Below are entries. Copy exactly the lines running from the line that holds "Js.ofNumber suggestions ++" to the line that holds "Definition countSeverity (p", with both ends included.

------ Data for the task

Definition getPull : M PullData :=
  fun sent => Some (pullsGet host sent, (sent ++ [PullsGet])%list).

Definition getCommitSha : M string :=
  pr <- getPull ;;
  ret (head_sha pr).

Definition getPRDetails : M PullData := getPull.

(** [minimatch(file.filename, pattern, { matchBase: true })] is the
    library's; the paginated listing is one read. *)
Definition getChangedFiles (minimatch : string -> string -> bool)
  (excludePatterns : list string) : M (list PullRequestFile) :=
  fun sent =>
    match listFiles host sent with
    | Throw e => Some (Throw e, (sent ++ [PullsListFiles])%list)
    | Ok files =>
        let filteredFiles :=
          filter (fun file =>
                    negb (existsb (fun pattern =>
                                     minimatch (filename file) pattern)
                            excludePatterns))
            files in
        Some (Ok filteredFiles, (sent ++ [PullsListFiles])%list)
    end.

Definition createReview (comments : list ReviewComment.t)
  (body event : string) : M unit :=
  if Z.of_nat (List.length comments) =? 0 then ret tt
  else
    commitId <- getCommitSha ;;
    let truncatedBody := truncateBody body in
    sendWithRetry
      (PullsCreateReview commitId truncatedBody event
         (map payloadOf comments)).

Fixpoint postEach (commitId : string) (comments : list ReviewComment.t)
  : M unit :=
  match comments with
  | [] => ret tt
  | comment :: rest =>
      catchAndWarn
        (sendWithRetry
           (PullsCreateReviewComment commitId (payloadOf comment))) ;;
      postEach commitId rest
  end.

Definition postReviewComments (comments : list ReviewComment.t) : M unit :=
  if Z.of_nat (List.length comments) =? 0 then ret tt
  else
    commitId <- getCommitSha ;;
    postEach commitId comments.

Definition postGeneralComment (body : string) : M unit :=
  let truncatedBody := truncateBody body in
  sendWithRetry (IssuesCreateComment truncatedBody).

End Client.

End GitHub.

(** ** The orchestrator: [ReviewOrchestrator] *)
Module ReviewResult.
Record t := { reviews : list ReviewIssue.t; summary : string }.
End ReviewResult.

Module FileResult.
Record t := {
  filePath : string;
  summary : string;
  issueCount : Z;
  criticalCount : Z;
  warningCount : Z;
  suggestionCount : Z
}.
End FileResult.

Module ReviewSummary.
Record t := {
  totalFiles : Z;
  filesReviewed : Z;
  totalComments : Z;
  criticalIssues : Z;
  warnings : Z;
  suggestions : Z;
  summary : string
}.
End ReviewSummary.

Module Orchestrator.
Import Exn GitHub.

(** The fields of [Config] the orchestrator reads. *)
Record Config := {
  prompt : string;
  maxFiles : Z;
  excludePatterns : list string;
  postAsReview : bool
}.

(** The analysis source, [LLMClient]: each method returns or throws. *)
Record LLMClient := {
  reviewCode :
    string -> string -> string -> option string -> option string ->
    result ReviewResult.t;
  generateSummary : list (string * string * Z) -> string -> result string
}.

Definition lengthZ {A : Type} (l : list A) : Z := Z.of_nat (List.length l).

Definition sumOf (f : FileResult.t -> Z) (rs : list FileResult.t) : Z :=
  fold_left (fun sum r => sum + f r) rs 0.

Definition formatReviewBody (summary : string) (fileResults : list FileResult.t)
  (criticalIssues warnings suggestions : Z) : string :=
  let stats :=
    filter Js.truthy
      [ if criticalIssues >? 0
        then "🔴 " ++ Js.ofNumber criticalIssues ++ " critical" else "";
        if warnings >? 0
        then "🟡 " ++ Js.ofNumber warnings ++ " warnings" else "";
        if suggestions >? 0
        then "💡 " ++ Js.ofNumber suggestions ++ " suggestions" else "" ] in
  "## Open Review" ++ Suggestion.LF ++ Suggestion.LF
  ++ summary ++ Suggestion.LF ++ Suggestion.LF
  ++ "### Summary" ++ Suggestion.LF
  ++ (if lengthZ stats >? 0 then Js.join " | " stats
      else "✅ No issues found")
  ++ Suggestion.LF ++ Suggestion.LF
  ++ "### Files Reviewed" ++ Suggestion.LF
  ++ Js.join Suggestion.LF
       (map (fun r =>
               "- " ++ FileResult.filePath r
               ++ (if FileResult.issueCount r >? 0
                   then " (" ++ Js.ofNumber (FileResult.issueCount r)
                        ++ " comment"
                        ++ (if FileResult.issueCount r >? 1 then "s" else "")
                        ++ ")"
                   else ""))
          fileResults)
  ++ Suggestion.LF ++ Suggestion.LF
  ++ "---" ++ Suggestion.LF
  ++ "*This review was generated by AI. Please review the suggestions carefully before applying them.*".

Definition approvalBody (overallSummary : string) : string :=
  "## ✅ AI Code Review Complete" ++ Suggestion.LF ++ Suggestion.LF
  ++ overallSummary ++ Suggestion.LF ++ Suggestion.LF
  ++ "**No issues found!** Great job! 🎉".

Section Run.
Variable config : Config.
Variable host : remote.
Variable llm : LLMClient.
Variable minimatch : string -> string -> bool.

(** [file.patch || ""] *)
Definition patchOf (file : PullRequestFile) : string :=
  match patch file with Some p => p | None => "" end.

Definition countSeverity (p : string -> bool) (rs : list ReviewIssue.t) : Z :=
  lengthZ (filter (fun r => p (ReviewIssue.severity r)) rs).

Definition reviewFile (file : PullRequestFile) (prTitle : option string)
  (prDescription : option string)
  : result (list ReviewComment.t * FileResult.t) :=
  match reviewCode llm (filename file) (patchOf file) (prompt config)
          prTitle prDescription with
  | Throw e => Throw e
  | Ok result =>
      let comments :=
        Synth.createReviewComments (filename file)
          (ReviewResult.reviews result) (patchOf file) in
      Ok (comments,
          {| FileResult.filePath := filename file;
             FileResult.summary := ReviewResult.summary result;
             FileResult.issueCount := lengthZ comments;
             FileResult.criticalCount :=
               countSeverity (fun sv => String.eqb sv "critical")
                 (ReviewResult.reviews result);
             FileResult.warningCount :=
               countSeverity (fun sv => String.eqb sv "warning")
                 (ReviewResult.reviews result);
             FileResult.suggestionCount :=
               countSeverity
                 (fun sv => String.eqb sv "suggestion" || String.eqb sv "info")
                 (ReviewResult.reviews result) |})
  end.

(** [prDetails.body || undefined] *)
Definition descriptionOf (pr : PullData) : option string :=
  match body pr with
  | Some b => if Js.truthy b then Some b else None
  | None => None
  end.

(** [file.status === "removed" || !file.patch] *)
Definition skipped (file : PullRequestFile) : bool :=
  String.eqb (status file) "removed"
  || match patch file with Some p => negb (Js.truthy p) | None => true end.

(** The loop over [filesToReview]: it extends [allComments] and
    [fileResults]; a file whose review throws leaves both as they
    are. *)
Fixpoint reviewEach (pr : PullData) (files : list PullRequestFile)
  (allComments : list ReviewComment.t) (fileResults : list FileResult.t)
  : list ReviewComment.t * list FileResult.t :=
  match files with
  | [] => (allComments, fileResults)
  | file :: rest =>
      if skipped file then reviewEach pr rest allComments fileResults
      else
        match reviewFile file (Some (title pr)) (descriptionOf pr) with
        | Ok (comments, r) =>
            reviewEach pr rest (allComments ++ comments)%list
              (fileResults ++ [r])%list
        | Throw _ => reviewEach pr rest allComments fileResults
        end
  end.

(** The "Post review" step of [runReview]. *)
Definition postReview (allComments : list ReviewComment.t)
  (fileResults : list FileResult.t) (overallSummary : string)
  (criticalIssues warnings suggestions : Z) : M unit :=
  if lengthZ allComments >? 0 then
    let reviewBody :=
      formatReviewBody overallSummary fileResults
        criticalIssues warnings suggestions in
    if postAsReview config
    then createReview host allComments reviewBody "COMMENT"
    else
      postReviewComments host allComments ;;
      postGeneralComment host reviewBody
  else
    if postAsReview config
    then createReview host [] (approvalBody overallSummary) "APPROVE"
    else postGeneralComment host (approvalBody overallSummary).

------------

Answer box:
        then "💡 " ++ Js.ofNumber suggestions ++ " suggestions" else "" ] in
  "## Open Review" ++ Suggestion.LF ++ Suggestion.LF
  ++ summary ++ Suggestion.LF ++ Suggestion.LF
  ++ "### Summary" ++ Suggestion.LF
  ++ (if lengthZ stats >? 0 then Js.join " | " stats
      else "✅ No issues found")
  ++ Suggestion.LF ++ Suggestion.LF
  ++ "### Files Reviewed" ++ Suggestion.LF
  ++ Js.join Suggestion.LF
       (map (fun r =>
               "- " ++ FileResult.filePath r
               ++ (if FileResult.issueCount r >? 0
                   then " (" ++ Js.ofNumber (FileResult.issueCount r)
                        ++ " comment"
                        ++ (if FileResult.issueCount r >? 1 then "s" else "")
                        ++ ")"
                   else ""))
          fileResults)
  ++ Suggestion.LF ++ Suggestion.LF
  ++ "---" ++ Suggestion.LF
  ++ "*This review was generated by AI. Please review the suggestions carefully before applying them.*".

Definition approvalBody (overallSummary : string) : string :=
  "## ✅ AI Code Review Complete" ++ Suggestion.LF ++ Suggestion.LF
  ++ overallSummary ++ Suggestion.LF ++ Suggestion.LF
  ++ "**No issues found!** Great job! 🎉".

Section Run.
Variable config : Config.
Variable host : remote.
Variable llm : LLMClient.
Variable minimatch : string -> string -> bool.

(** [file.patch || ""] *)
Definition patchOf (file : PullRequestFile) : string :=
  match patch file with Some p => p | None => "" end.

Definition countSeverity (p : string -> bool) (rs : list ReviewIssue.t) : Z :=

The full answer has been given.